Dataset records
—————
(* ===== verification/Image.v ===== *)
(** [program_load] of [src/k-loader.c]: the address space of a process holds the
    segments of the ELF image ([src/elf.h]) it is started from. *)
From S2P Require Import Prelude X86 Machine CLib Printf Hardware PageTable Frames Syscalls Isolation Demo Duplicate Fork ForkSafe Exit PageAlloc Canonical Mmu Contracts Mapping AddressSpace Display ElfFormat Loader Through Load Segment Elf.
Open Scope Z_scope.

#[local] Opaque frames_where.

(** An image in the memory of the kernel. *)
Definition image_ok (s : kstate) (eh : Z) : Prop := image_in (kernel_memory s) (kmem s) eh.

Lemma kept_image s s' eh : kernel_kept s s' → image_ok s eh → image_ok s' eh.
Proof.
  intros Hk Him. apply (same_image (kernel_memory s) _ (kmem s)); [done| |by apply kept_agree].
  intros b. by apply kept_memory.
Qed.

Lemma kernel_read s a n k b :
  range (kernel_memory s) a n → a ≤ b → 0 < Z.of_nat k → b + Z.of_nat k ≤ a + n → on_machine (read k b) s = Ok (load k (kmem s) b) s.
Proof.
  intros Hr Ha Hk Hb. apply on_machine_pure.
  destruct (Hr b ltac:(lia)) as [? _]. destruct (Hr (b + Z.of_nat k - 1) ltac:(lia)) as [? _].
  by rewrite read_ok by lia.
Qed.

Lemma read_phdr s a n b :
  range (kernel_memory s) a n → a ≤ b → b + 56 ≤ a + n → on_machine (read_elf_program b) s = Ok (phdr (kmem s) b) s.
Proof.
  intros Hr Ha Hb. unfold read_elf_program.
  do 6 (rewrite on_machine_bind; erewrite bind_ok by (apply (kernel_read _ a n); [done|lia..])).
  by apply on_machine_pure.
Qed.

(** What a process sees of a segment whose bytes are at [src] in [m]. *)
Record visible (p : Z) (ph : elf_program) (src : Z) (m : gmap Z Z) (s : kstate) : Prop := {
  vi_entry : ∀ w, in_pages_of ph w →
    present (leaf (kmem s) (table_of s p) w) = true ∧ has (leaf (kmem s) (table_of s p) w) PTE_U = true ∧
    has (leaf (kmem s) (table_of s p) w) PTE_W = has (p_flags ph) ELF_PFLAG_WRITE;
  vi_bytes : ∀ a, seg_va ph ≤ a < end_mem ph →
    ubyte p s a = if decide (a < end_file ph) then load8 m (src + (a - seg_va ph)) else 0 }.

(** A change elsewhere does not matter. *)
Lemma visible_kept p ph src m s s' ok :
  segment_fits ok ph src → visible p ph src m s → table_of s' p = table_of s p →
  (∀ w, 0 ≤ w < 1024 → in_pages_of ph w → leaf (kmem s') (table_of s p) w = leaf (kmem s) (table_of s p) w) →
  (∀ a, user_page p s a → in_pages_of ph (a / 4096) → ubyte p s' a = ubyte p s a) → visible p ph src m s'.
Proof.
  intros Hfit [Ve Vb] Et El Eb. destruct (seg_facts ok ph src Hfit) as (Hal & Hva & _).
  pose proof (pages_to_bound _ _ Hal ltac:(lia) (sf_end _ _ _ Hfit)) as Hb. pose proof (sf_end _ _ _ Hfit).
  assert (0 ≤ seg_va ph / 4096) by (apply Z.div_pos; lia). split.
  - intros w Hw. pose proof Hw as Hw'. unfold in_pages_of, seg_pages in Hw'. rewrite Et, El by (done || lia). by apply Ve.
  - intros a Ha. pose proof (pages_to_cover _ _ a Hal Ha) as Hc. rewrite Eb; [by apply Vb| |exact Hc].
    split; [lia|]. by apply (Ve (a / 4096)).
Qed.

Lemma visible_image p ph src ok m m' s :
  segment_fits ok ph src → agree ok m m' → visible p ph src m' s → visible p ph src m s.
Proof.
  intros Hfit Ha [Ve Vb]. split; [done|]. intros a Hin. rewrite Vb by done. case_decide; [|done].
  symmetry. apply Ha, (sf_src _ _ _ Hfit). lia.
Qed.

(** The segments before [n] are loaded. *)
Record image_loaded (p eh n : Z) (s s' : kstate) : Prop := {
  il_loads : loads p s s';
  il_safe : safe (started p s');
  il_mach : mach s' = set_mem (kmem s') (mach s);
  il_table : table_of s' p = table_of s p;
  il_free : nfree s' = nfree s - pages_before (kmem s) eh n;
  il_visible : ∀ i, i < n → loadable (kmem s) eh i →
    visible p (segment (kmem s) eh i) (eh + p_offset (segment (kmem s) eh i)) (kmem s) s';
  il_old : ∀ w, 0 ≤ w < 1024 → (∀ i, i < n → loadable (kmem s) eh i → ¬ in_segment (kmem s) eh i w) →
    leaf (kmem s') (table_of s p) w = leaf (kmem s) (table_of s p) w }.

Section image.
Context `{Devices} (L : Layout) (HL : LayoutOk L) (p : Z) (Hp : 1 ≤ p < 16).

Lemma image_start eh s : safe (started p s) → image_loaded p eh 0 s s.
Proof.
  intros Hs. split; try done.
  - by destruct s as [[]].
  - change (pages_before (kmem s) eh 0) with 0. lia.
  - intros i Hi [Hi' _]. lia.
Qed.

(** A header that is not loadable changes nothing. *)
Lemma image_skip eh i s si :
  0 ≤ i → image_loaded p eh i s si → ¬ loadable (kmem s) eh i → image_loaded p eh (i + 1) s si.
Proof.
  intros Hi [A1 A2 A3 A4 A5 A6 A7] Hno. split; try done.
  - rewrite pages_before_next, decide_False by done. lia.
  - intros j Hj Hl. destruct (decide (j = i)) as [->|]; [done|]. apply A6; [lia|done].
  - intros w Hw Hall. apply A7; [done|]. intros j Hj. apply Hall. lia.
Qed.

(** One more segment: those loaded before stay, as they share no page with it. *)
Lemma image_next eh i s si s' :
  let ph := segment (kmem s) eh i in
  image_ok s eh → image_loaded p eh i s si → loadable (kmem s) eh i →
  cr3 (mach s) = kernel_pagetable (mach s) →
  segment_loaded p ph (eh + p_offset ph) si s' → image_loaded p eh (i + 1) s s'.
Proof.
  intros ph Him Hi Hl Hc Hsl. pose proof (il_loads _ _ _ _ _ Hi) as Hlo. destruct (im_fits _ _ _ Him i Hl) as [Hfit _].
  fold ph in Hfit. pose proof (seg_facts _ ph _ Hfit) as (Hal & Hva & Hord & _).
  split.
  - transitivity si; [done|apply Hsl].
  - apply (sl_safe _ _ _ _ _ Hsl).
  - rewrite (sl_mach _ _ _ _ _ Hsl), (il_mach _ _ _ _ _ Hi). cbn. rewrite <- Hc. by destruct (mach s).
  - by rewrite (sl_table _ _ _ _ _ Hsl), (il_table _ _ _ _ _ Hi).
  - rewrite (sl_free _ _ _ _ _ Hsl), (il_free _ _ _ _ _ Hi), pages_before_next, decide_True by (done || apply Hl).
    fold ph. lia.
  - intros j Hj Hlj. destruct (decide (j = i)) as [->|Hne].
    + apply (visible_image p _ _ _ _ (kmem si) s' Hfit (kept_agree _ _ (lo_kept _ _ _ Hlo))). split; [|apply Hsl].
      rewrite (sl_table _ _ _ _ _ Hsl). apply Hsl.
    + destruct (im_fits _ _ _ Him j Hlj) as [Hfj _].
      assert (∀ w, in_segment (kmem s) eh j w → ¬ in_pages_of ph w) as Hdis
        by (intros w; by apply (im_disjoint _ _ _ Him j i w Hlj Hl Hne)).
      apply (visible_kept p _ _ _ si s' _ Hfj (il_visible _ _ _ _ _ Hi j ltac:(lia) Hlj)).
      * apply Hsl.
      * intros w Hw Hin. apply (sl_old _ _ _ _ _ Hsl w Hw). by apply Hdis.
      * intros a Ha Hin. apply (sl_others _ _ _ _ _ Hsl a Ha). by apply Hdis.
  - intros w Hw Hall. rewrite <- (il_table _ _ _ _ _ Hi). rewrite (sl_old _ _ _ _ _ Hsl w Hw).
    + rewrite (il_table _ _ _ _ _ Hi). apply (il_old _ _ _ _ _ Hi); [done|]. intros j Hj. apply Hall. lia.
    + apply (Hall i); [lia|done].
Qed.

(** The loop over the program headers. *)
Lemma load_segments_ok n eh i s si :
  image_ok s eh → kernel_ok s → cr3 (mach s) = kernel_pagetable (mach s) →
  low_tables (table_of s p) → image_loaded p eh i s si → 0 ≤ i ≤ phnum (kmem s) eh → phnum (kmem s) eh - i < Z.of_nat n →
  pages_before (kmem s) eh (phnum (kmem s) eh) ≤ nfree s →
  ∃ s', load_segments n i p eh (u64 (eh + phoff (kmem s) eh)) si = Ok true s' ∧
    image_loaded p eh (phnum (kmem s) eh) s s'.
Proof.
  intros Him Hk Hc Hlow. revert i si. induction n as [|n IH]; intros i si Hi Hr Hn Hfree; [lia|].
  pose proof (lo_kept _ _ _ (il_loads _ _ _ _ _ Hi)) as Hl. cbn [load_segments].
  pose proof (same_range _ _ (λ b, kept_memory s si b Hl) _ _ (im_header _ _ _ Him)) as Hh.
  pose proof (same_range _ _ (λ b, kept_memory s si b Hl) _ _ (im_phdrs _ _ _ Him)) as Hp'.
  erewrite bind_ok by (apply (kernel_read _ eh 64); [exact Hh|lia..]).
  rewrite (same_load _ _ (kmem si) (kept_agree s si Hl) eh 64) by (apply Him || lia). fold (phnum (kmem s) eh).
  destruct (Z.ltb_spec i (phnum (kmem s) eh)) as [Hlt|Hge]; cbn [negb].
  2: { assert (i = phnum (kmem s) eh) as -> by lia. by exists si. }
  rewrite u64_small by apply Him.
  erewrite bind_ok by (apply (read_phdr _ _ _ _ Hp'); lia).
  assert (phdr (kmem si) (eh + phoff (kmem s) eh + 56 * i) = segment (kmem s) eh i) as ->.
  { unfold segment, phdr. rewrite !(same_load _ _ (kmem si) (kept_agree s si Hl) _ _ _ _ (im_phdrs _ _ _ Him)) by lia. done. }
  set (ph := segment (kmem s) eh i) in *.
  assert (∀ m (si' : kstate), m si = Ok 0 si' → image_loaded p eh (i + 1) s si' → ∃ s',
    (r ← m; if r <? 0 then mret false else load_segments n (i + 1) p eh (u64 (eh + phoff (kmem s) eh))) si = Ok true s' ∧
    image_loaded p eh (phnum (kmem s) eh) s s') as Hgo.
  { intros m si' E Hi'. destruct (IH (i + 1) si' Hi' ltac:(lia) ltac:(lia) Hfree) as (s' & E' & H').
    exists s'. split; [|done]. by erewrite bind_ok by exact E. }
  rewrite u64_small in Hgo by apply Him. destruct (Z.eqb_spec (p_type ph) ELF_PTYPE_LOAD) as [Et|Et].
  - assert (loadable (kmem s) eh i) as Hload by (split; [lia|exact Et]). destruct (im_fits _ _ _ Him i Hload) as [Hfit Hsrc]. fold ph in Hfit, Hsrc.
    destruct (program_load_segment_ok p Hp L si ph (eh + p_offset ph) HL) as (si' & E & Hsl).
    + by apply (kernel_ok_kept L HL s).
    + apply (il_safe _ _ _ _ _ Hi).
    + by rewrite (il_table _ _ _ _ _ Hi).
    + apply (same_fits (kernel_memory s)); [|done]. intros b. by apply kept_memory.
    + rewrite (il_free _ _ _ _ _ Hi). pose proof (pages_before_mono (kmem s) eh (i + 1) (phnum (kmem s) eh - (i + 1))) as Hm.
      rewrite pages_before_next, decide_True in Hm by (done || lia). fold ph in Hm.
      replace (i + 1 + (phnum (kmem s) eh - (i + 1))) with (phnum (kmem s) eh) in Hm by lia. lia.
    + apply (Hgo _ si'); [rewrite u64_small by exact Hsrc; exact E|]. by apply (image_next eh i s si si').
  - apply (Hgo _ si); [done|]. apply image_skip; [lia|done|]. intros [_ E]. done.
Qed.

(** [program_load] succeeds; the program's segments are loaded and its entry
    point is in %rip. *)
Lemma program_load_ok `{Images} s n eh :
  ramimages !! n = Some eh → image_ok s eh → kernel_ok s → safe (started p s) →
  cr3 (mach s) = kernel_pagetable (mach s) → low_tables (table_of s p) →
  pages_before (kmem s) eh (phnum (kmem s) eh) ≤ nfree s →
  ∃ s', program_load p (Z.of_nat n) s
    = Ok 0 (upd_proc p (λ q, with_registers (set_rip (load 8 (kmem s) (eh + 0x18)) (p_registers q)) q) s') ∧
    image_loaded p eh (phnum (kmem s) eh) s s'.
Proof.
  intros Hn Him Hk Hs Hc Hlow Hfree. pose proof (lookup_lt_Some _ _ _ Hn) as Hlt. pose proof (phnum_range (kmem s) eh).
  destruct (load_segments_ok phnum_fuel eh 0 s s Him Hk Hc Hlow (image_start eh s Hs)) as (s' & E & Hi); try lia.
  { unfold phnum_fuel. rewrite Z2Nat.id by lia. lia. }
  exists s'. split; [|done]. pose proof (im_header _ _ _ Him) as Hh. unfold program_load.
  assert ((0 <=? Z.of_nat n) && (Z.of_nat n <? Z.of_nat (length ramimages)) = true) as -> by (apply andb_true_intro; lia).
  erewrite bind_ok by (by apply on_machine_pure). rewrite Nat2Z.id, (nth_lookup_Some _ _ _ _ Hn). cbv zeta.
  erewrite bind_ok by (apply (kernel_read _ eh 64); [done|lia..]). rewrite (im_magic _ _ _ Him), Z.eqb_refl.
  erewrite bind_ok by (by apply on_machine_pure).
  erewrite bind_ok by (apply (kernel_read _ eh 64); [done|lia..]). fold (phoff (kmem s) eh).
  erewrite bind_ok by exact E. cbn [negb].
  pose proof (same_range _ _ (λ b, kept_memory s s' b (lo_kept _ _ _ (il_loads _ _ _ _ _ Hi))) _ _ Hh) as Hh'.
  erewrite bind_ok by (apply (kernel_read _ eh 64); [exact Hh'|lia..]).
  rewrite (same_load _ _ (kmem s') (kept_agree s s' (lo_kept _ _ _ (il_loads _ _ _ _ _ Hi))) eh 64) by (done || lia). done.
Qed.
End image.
—————
TASK TO CARRY OUT
Search the lines above for the string "negb" and copy each line that has it.

ANSWER AREA
  destruct (Z.ltb_spec i (phnum (kmem s) eh)) as [Hlt|Hge]; cbn [negb].
  erewrite bind_ok by exact E. cbn [negb].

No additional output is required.